126 Robert Bielat

Born Detroit, 1949 / BFA, School of the Detroit Society of Arts and Crafts; MA, Wayne State University / Died Ferndale, MI 2018

Robert Bielat was an artist’s artist, a sobriquet applied to those whose work is brilliant but idiosyncratic, deeply compelling in a way that is obvious to those who can see it, but not necessarily so to the market or to the arbiters of so-called “good” taste.

A Bielat exhibition typically overflowed with work, a reflection of his seemingly boundless creativity and, in no small measure, an acknowledgment of his perceived need to get as many of his ideas out into the world as possible in the brief time he had to be a sentient part of it. (Bielat’s work truly embodies the adage: “Ars longa; vita brevis.”) Be that as it may, there are certain themes running through his oeuvre worth remarking upon.

The most obvious and central is the Romantic notion of the will-to-art, a self-determined, intuitive, and autopoetic approach to creative production whereby Bielat absorbed his experience of the world around him and reprocessed it into an expressive vision that was uniquely his own. Bielat possessed an advanced degree in art, but his work seemed to be completely sui generis, as if appearing out of nowhere fully formed, a result of its own conditions of being, and as if it had always been there.

This brings up the notion of time in Bielat’s work, specifically, the phenomenological concept of “sedimentation”—that the past is embedded in the present and that the present is ground from  which the future emerges—which is both physically and metaphorically manifest in the work. This is evident in Bielat’s use of the castoff in many works over the years, for example, the twisted, rusted steel screen in Bridge (Connections) (2017), and the found metal object embedded in Daedalus’ Wing (2016)—synecdoches of past presents gone to seed. In the “Sentinels” series (2006), the works reference ancient mythologies and the primeval, such as Menhir, titled after monoliths found in western Europe that date back to the Bronze Age. The use of patinated bronze in works such as Feather from Icarus’ Wing (2016) evokes a connection with millennia of human creation, again fueled by a recognition of existential finitude. Time registers in other works in the buildup of surface textures—the burnt-away traces of duct tape, corrugated cardboard, and aluminum foil in River Locks Eta (2011-2012), used to hold sculptural elements together prior to being packed into the mold—left as a residue of the casting process.

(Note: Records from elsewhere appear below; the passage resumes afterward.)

(** What holds of the ranking: for a food of the catalog, on a table whose
    rows are comparable (a name and finite numbers for the five key
    nutrients) and for a result count that is not negative,
    [find_similar_foods] returns the names of a list [ranked] of (name,
    distance) pairs such that: no name is the query [food] as it is
    written; there are at most [max_results] pairs; the distances never
    decrease along the list; and every pair is the name of a row of the
    table together with the sum of the absolute differences between the
    target and that row over calories, protein, fat, carbs and fiber. *)
Lemma similar_foods_are_ranked_by_distance (db : FoodDatabase)
    (food : string) (category : option string) (max_results : Z)
    (target_nutrition : FoodNutrient) :
  get_food_nutrition db food = Ok (Some target_nutrition) ->
  Forall (fun n => finite_cell (getattr target_nutrition n) = true)
         similarity_nutrients ->
  Forall (fun r => comparable_row r = true) (rows (food_data db)) ->
  (is_Some category -> "category" ∈ columns (food_data db)) ->
  0 <= max_results ->
  exists ranked : list (cell * float),
    find_similar_foods db food category max_results = Ok (map fst ranked) /\
    (Str food ∉ map fst ranked) /\
    Z.of_nat (length ranked) <= max_results /\
    ascending snd ranked /\
    Forall (fun p => exists r, r ∈ rows (food_data db) /\
                       r !! "food_name" = Some p.1 /\
                       p.2 = distance target_nutrition r) ranked.
Proof.
  intros Hget Ht Hrows Hcat Hmax.
  set (cands := scored_candidates food target_nutrition
                  (rows_of_category (food_data db) category)).
  exists (slice_to max_results (py_sort snd cands)).
  assert (Hsub : forall p, p ∈ slice_to max_results (py_sort snd cands) ->
                           p ∈ cands).
  { intros p Hp. destruct (slice_to_sublist max_results (py_sort snd cands))
      as [n Hn]. rewrite Hn in Hp. apply subseteq_take in Hp.
    by rewrite (py_sort_perm snd cands) in Hp. }
  split; [|split; [|split; [|split]]].
  - apply find_similar_foods_ok; assumption.
  - intros Hin. apply list_elem_of_fmap in Hin as (p & Hp1 & Hp).
    apply Hsub, scored_candidates_spec in Hp as (r & _ & _ & Hne).
    congruence.
  - by apply slice_to_length.
  - destruct (slice_to_sublist max_results (py_sort snd cands)) as [n ->].
    apply StronglySorted_take. apply py_sort_ascending.
    apply Forall_forall. intros p Hp.
    apply scored_candidates_spec in Hp as (r & Hr & -> & _). cbn [snd].
    apply F64Facts.nonneg_not_nan, distance_nonneg; [exact Ht|].
    rewrite Forall_forall in Hrows. apply Hrows.
    by apply rows_of_category_subset in Hr.
  - apply Forall_forall. intros p Hp.
    apply Hsub, scored_candidates_spec in Hp as (r & Hr & -> & _).
    apply rows_of_category_subset in Hr.
    exists r. split; [exact Hr|]. split; [|reflexivity]. cbn [fst].
    rewrite Forall_forall in Hrows.
    destruct (comparable_row_spec r (Hrows r Hr)) as [[c Hc] _].
    unfold row_get_default. rewrite Hc. reflexivity.
Qed.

Bielat’s recent re-adoption of bronze manifests another important element in his work, namely, its materiality. Bielat always asserted the primacy of the thing in his production, whether it be the collection of objects, old and new, that he integrated into sculptures like Allure (Wall Sketch) (2018), or the metals he used in casting View from Drone II (2013-2014). His approach to ceramics, as well, reflected an engagement with the material limits of the medium—severely distressing the clay, slathering on the glaze, leaving sections of bisqueware visible.

The multifaceted ways in which Bielat worked his materials suggests one last aspect of his aesthetic: his concern for craft. Bielat completed his undergraduate studies at what is now College for Creative Studies when it was the School of the Detroit Society of Arts and Crafts, whose “maker” aesthetic has maintained its influence throughout his work. There was always a certain way that Bielat approached his work, not just in his concern for materials, but in how he insisted on maintaining the visibility of the steps taken in its making; consider, for example, the C-clamp holding the elements of the assemblage Creation (2017) together, and the flash along the edges of the cast elements of Cenotaph (2006, from “Sentinels”). Bielat always worked directly, eschewing preparatory sketches or studies. He maintained an iterative dialog with his work, responding as much to its internal dictates—making adjustments along the way—as exercising control over its development.

The philosopher Maurice Merleau-Ponty once wrote the following, which resonates in considering Bielat:

“What one too deliberately seeks, one does not find; and he who on the contrary has in his meditative life known how to tap its spontaneous source never lacks for ideas and value.”

Robert Bielat lived that principle, as an artist and as a human being. The work is his testament.